Douche of the Day: Ben & Jerry’s

I’ll admit, I’ve always had a pretty big weakness for ice cream. Every single diet has been blown by giving in to Phish Food, which I continually hope is not named after the jam band, not that it would be surprising. Now, despite the wonder of their ice cream, there’s a 100 douchey things about Ben & Jerry. I mean, they named an ice cream after The Dave Matthews Band. Maybe I should stop there. Also, if McCain wants to turn the tide of the election all he has to do is hold up a picture of Ben & Jerry, or the fake guys that play them and say: This is what America will become if Obama wins. These guys.
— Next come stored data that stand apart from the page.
Lemma splitlines_occurs_upto (n : nat) (s l : str) :
  length s <= n -> In l (splitlines s) -> occurs_in l s.
Proof.
  revert s l. induction n as [|n IH]; intros s l Hn.
  - destruct s; [intros []|simpl in Hn; lia].
  - destruct s as [|c s]; [intros []|]. simpl in Hn.
    cbn [splitlines]. destruct (islinebreak c).
    + destruct s as [|x s].
      * intros [<-|[]]. exists [], [c]. reflexivity.
      * destruct (Ascii.eqb c CR && Ascii.eqb x LF).
        -- intros [<-|H]; [exists [], (c :: x :: s); reflexivity|].
           assert (Hs : length s <= n) by (simpl in Hn; lia).
           destruct (IH s l Hs H) as (u & v & ->).
           exists (c :: x :: u), v. reflexivity.
        -- intros [<-|H]; [exists [], (c :: x :: s); reflexivity|].
           assert (Hs : length (x :: s) <= n) by lia.
           destruct (IH (x :: s) l Hs H) as (u & v & E).
           exists (c :: u), v. simpl. now rewrite E.
    + assert (Hs : length s <= n) by lia.
      destruct (splitlines s) as [|l0 ls] eqn:E.
      * intros [<-|[]]. apply splitlines_nil in E. subst s.
        exists [], []. reflexivity.
      * intros [<-|H].
        -- destruct (splitlines_first _ _ _ E) as [v ->].
           exists [], v. reflexivity.
        -- assert (Hin : In l (splitlines s)) by (rewrite E; now right).
           destruct (IH s l Hs Hin) as (u & v & ->).
           exists (c :: u), v. reflexivity.
Qed.

(** Every line of [splitlines] is a part of the text. *)
Lemma splitlines_occurs (s l : str) : In l (splitlines s) -> occurs_in l s.
Proof. apply (splitlines_occurs_upto (length s)). lia. Qed.

Lemma count_markers_indent (l : str) :
  count_markers l = 0%nat -> count_markers (txt "  " ++ l) = 0%nat.
Proof.
  intros H. rewrite count_markers_app, H.
  now rewrite (no_bracket_no_marker (txt "  ") l eq_refl).
Qed.

Lemma no_bracket_count (l : str) :
  forallb (fun y => negb (Ascii.eqb y "[")) l = true ->
  count_markers l = 0%nat.
Proof. apply no_bracket_no_marker. Qed.

(** The lines of a record hold no marker when its body holds none. *)
Lemma record_lines_no_marker (r : record) :
  is_hora (fst r) = true -> count_markers (snd r) = 0%nat ->
  Forall (fun l => count_markers l = 0%nat) (record_lines r).
Proof.
  destruct r as [hora mensagem]. cbn [fst snd record_lines]. intros Hh Hb.
  constructor.
  - apply no_bracket_count. rewrite !forallb_app.
    now rewrite (exactly_avoids "[" hora_shape hora eq_refl Hh).
  - apply Forall_forall. intros l Hl. apply in_map_iff in Hl.
    destruct Hl as (piece & <- & Hpiece). apply count_markers_indent.
    apply (occurs_in_no_marker _ mensagem []); [|exact Hb].
    now apply splitlines_occurs.
Qed.

Lemma date_lines_no_marker (entry : str * list record) :
  is_data (fst entry) = true ->
  Forall (fun r : record => is_hora (fst r) = true
                            /\ count_markers (snd r) = 0%nat) (snd entry) ->
  Forall (fun l => count_markers l = 0%nat) (date_lines entry).
Proof.
  destruct entry as [data msgs]. cbn [fst snd date_lines]. intros Hd Hm.
  constructor.
  - apply no_bracket_count. rewrite forallb_app.
    now rewrite (exactly_avoids "[" data_shape data eq_refl Hd).
  - apply Forall_app. split; [|repeat constructor].
    induction Hm as [|r msgs [Hh Hb] Hm IH]; [constructor|].
    cbn [flat_map]. apply Forall_app. split; [|exact IH].
    now apply record_lines_no_marker.
Qed.

(** X14: what [to_markdown] makes of a parsed text holds no well-formed
    marker, so parsing it again gives the empty dict: an exported transcript
    cannot be loaded back. *)
Theorem parse_to_markdown_parse (self other : WhatsAppParser) (text : str) :
  count_markers (to_markdown (fst (parse self text))) = 0%nat
  /\ snd (parse other (to_markdown (fst (parse self text)))) = [].
Proof.
  assert (H0 : count_markers (to_markdown (fst (parse self text))) = 0%nat).
  { unfold to_markdown.
    destruct (messages (fst (parse self text))) as [|e0 ms0] eqn:E;
      [reflexivity|].
    rewrite <- E. clear E e0 ms0.
    apply join_no_marker. unfold md_lines.
    apply Forall_forall. intros l Hl. apply in_flat_map in Hl.
    destruct Hl as ([data recs] & Hentry & Hl).
    assert (Hlines : Forall (fun l => count_markers l = 0%nat)
                       (date_lines (data, recs))).
    { pose proof (parse_well_formed self text) as Hwf.
      unfold well_formed in Hwf. rewrite forallb_forall in Hwf.
      specialize (Hwf _ Hentry). cbn [fst snd] in Hwf.
      apply andb_prop in Hwf. destruct Hwf as [Hd Hrecs].
      rewrite forallb_forall in Hrecs.
      apply date_lines_no_marker; [exact Hd|]. cbn [snd].
      apply Forall_forall. intros [h b] Hr. split; [exact (Hrecs _ Hr)|].
      cbn [snd].
      destruct (parse_record_match self text data recs h b Hentry Hr)
        as (_ & post & m & r & _ & Hm & _ & _ & ->).
      apply (occurs_in_no_marker _ (group m "mensagem") r).
      - apply strip_occurs.
      - exact (match_here_body_no_marker _ _ _ Hm). }
    rewrite Forall_forall in Hlines. now apply Hlines. }
  split; [exact H0|].
  rewrite parse_returns, finditer_unfold. now rewrite (search_no_marker _ H0).
Qed.

(** X15: every date [parse] stores has the shape [DD/MM/YYYY] and every time
    the shape [HH:MM], ten and five characters; the digits are not checked
    any further. *)
Theorem parse_stores_shapes (self : WhatsAppParser) (text d : str)
    (recs : list record) (h b : str) :
  In (d, recs) (snd (parse self text)) -> In (h, b) recs ->
  is_data d = true /\ is_hora h = true
  /\ length d = 10%nat /\ length h = 5%nat.
Proof.
  intros H Hx.
  destruct (parse_record_match _ _ _ _ _ _ H Hx)
    as (_ & post & m & r & _ & Hm & -> & -> & _).
  destruct (match_here_layout _ _ _ Hm) as (_ & _ & Hh & Hd).
  repeat split; try assumption.
  - now apply exactly_length in Hd.
  - now apply exactly_length in Hh.
Qed.

Lemma parse_stores_shapes_witness :
  is_data (txt "01/01/2024") = true /\ is_hora (txt "09:05") = true
  /\ length (txt "01/01/2024") = 10%nat /\ length (txt "09:05") = 5%nat.
Proof.
  apply (parse_stores_shapes (__init__ None) multiline_text (txt "01/01/2024")
           [(txt "09:00", txt "line1" ++ LF :: txt "line2");
            (txt "09:05", txt "next")]
           (txt "09:05") (txt "next")).
  - vm_compute. left. reflexivity.
  - right. left. reflexivity.
Defined.

(** * The console *)

Lemma print_app (stdout x : str) : print stdout x = stdout ++ print [] x.
Proof. reflexivity. Qed.

Lemma print_record_app (stdout : str) (r : record) :
  print_record stdout r = stdout ++ print_record [] r.
Proof.
  destruct r as [hora mensagem]. unfold print_record, print.
  cbn [app]. repeat (rewrite <- app_assoc; cbn [app]). reflexivity.
Qed.

Lemma fold_print_record_app (recs : list record) (stdout : str) :
  fold_left print_record recs stdout =
  stdout ++ fold_left print_record recs [].
Proof.
  revert stdout. induction recs as [|r recs IH]; intros stdout; cbn [fold_left].
  - now rewrite app_nil_r.
  - rewrite IH, (IH (print_record [] r)), print_record_app.
    now rewrite <- app_assoc.
Qed.

Lemma print_date_app (stdout : str) (entry : str * list record) :
  print_date stdout entry = stdout ++ print_date [] entry.
Proof.
  destruct entry as [data msgs]. unfold print_date.
  rewrite fold_print_record_app, print_app.
  rewrite (fold_print_record_app msgs (print [] _)).
  now rewrite <- app_assoc.
Qed.

Lemma fold_print_date_app (msgs : dict) (stdout : str) :
  fold_left print_date msgs stdout = stdout ++ fold_left print_date msgs [].
Proof.
  revert stdout. induction msgs as [|e msgs IH]; intros stdout; cbn [fold_left].
  - now rewrite app_nil_r.
  - rewrite IH, (IH (print_date [] e)), print_date_app.
    now rewrite <- app_assoc.
Qed.

(** X16: [pretty_print] only adds to the console, and what it adds is the
    notice [Nenhuma mensagem para exibir.] exactly when no message is
    stored. *)
Theorem pretty_print_notice (self : WhatsAppParser) (stdout : str) :
  (exists added, pretty_print self stdout = stdout ++ added)
  /\ (pretty_print self stdout =
      stdout ++ txt "Nenhuma mensagem para exibir." ++ [LF]
      <-> messages self = []).
Proof.
  unfold pretty_print.
  destruct (messages self) as [|[data recs] msgs].
  - split; [eexists; reflexivity|]. split; reflexivity.
  - rewrite fold_print_date_app. split; [eexists; reflexivity|].
    split; [|discriminate]. intros H. apply app_inv_head in H.
    cbn [fold_left] in H.
    rewrite fold_print_date_app, print_date_app in H.
    unfold print_date in H. rewrite fold_print_record_app in H.
    discriminate H.
Qed.

Lemma fold_print_record_in (recs : list record) (h b : str) :
  In (h, b) recs ->
  exists before after,
    fold_left print_record recs [] =
    before ++ ("[" :: h ++ "]" :: LF :: b ++ [LF; LF]) ++ after.
Proof.
  induction recs as [|r recs IH]; [intros []|].
  cbn [fold_left]. rewrite fold_print_record_app. intros [->|H].
  - exists [], (fold_left print_record recs []).
    unfold print_record, print. cbn [app].
    repeat (rewrite <- app_assoc; cbn [app]). reflexivity.
  - destruct (IH H) as (x & y & ->).
    exists (print_record [] r ++ x), y. now rewrite <- !app_assoc.
Qed.

Lemma fold_print_date_in (msgs : dict) (d : str) (recs : list record)
    (h b : str) :
  In (d, recs) msgs -> In (h, b) recs ->
  exists before after,
    fold_left print_date msgs [] =
    before ++ ("[" :: h ++ "]" :: LF :: b ++ [LF; LF]) ++ after.
Proof.
  intros Hd Hr. induction msgs as [|e msgs IH]; [destruct Hd|].
  cbn [fold_left]. rewrite fold_print_date_app. destruct Hd as [->|Hd].
  - destruct (fold_print_record_in _ _ _ Hr) as (x & y & E).
    unfold print_date. rewrite fold_print_record_app, E.
    exists (print [] (txt "=== " ++ d ++ txt " ===") ++ x),
           (y ++ fold_left print_date msgs []).
    now rewrite <- !app_assoc.
  - destruct (IH Hd) as (x & y & ->).
    exists (print_date [] e ++ x), y. now rewrite <- !app_assoc.
Qed.

(** X17: [pretty_print] writes every stored message out in full: after what
    the console held, the line [[hora]], then the body as it is stored, with
    its own line breaks, and an empty line. *)
Theorem pretty_print_verbatim (self : WhatsAppParser) (stdout d : str)
    (recs : list record) (h b : str) :
  In (d, recs) (messages self) -> In (h, b) recs ->
  exists before after,
    pretty_print self stdout =
    stdout ++ before ++ ("[" :: h ++ "]" :: LF :: b ++ [LF; LF]) ++ after.
Proof.
  intros Hd Hr. unfold pretty_print.
  destruct (fold_print_date_in _ _ _ _ _ Hd Hr) as (x & y & E).
  destruct (messages self) as [|e msgs]; [destruct Hd|].
  rewrite fold_print_date_app, E. now exists x, y.
Qed.

Lemma pretty_print_verbatim_witness :
  exists before after,
    pretty_print (fst (parse (__init__ None) multiline_text)) [] =
    [] ++ before
       ++ ("[" :: txt "09:00" ++ "]" :: LF
             :: (txt "line1" ++ LF :: txt "line2") ++ [LF; LF])
       ++ after.
Proof.
  apply (pretty_print_verbatim (fst (parse (__init__ None) multiline_text)) []
           (txt "01/01/2024")
           [(txt "09:00", txt "line1" ++ LF :: txt "line2");
            (txt "09:05", txt "next")]).
  - vm_compute. left. reflexivity.
  - left. reflexivity.
Defined.

(** * A newline at the end of the text *)

Lemma parse_loop_entries (ms1 ms2 : list env) (agrupado : dict) :
  map entry_of ms1 = map entry_of ms2 ->
  parse_loop ms1 agrupado = parse_loop ms2 agrupado.
Proof.
  revert ms2 agrupado. induction ms1 as [|m1 ms1 IH]; intros ms2 agrupado.
  - destruct ms2; [reflexivity|discriminate].
  - destruct ms2 as [|m2 ms2]; [discriminate|]. cbn [map].
    intros [= Hd Hh Hb Hrest]. rewrite !parse_loop_cons. unfold parse_step.
    rewrite Hd, Hh, Hb. now apply IH.
Qed.

Lemma has_shape_lf (t : str) :
  has_shape marker_shape (t ++ [LF]) =
  match has_shape marker_shape t with
  | Some s1 => Some (s1 ++ [LF])
  | None => None
  end.
Proof.
  destruct (has_shape marker_shape t) as [s1|] eqn:E.
  - now apply has_shape_app_rest.
  - destruct (has_shape marker_shape (t ++ [LF])) as [x|] eqn:E2;
      [|reflexivity].
    destruct (has_shape_cut LF marker_shape t [] x eq_refl E2) as [y Hy].
    congruence.
Qed.

Lemma after_colon_lf (s : str) :
  after_colon (s ++ [LF]) =
  match after_colon s with
  | Some r => Some (r ++ [LF])
  | None => None
  end.
Proof.
  induction s as [|c s IH]; [reflexivity|]. simpl.
  destruct (notcolon c); [exact IH|reflexivity].
Qed.

Lemma split_author_lf (s : str) :
  split_author (s ++ [LF]) =
  match split_author s with
  | Some r => Some (r ++ [LF])
  | None => None
  end.
Proof.
  destruct s as [|c s]; [reflexivity|]. simpl.
  destruct (notcolon c); [apply after_colon_lf|reflexivity].
Qed.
Maybe I should stop there with the perpetuation of liberal stereotypes, most of which are actually miners and autoworkers with no flowers painted on their faces. Oh, and the plays on words, Cherry Garcia, Martin Luther Cone, Strawberry Death Squad, whatever. But what really annoys me in this incredibly gay rant, is a couple of the new flavors. It used to be they’d mix up a few things and give it a gay name. Chunky Monkey, Chubby Hubby, neither of which contains any actual Monkey or Hubby. Is it just me or is the fact that Cheesecake Brownie combines Cheesecake Ice Cream and Cheesecake Brownies a little uncreative? That’s all. It was either this or get pissed about the Jeremiah Wright bullshit, which is still a story eight fucking weeks later. Has there ever been a cleaner candidate if THAT’s what’s sticking? Let’s develop a Humvee that can run on whacko’s and then go one degree of seperation on Bush and Cheney.

Shock & Almonds combines a tasty swirl of oily fudge in between shia-weet ice cream and sunni-apolitan swirls.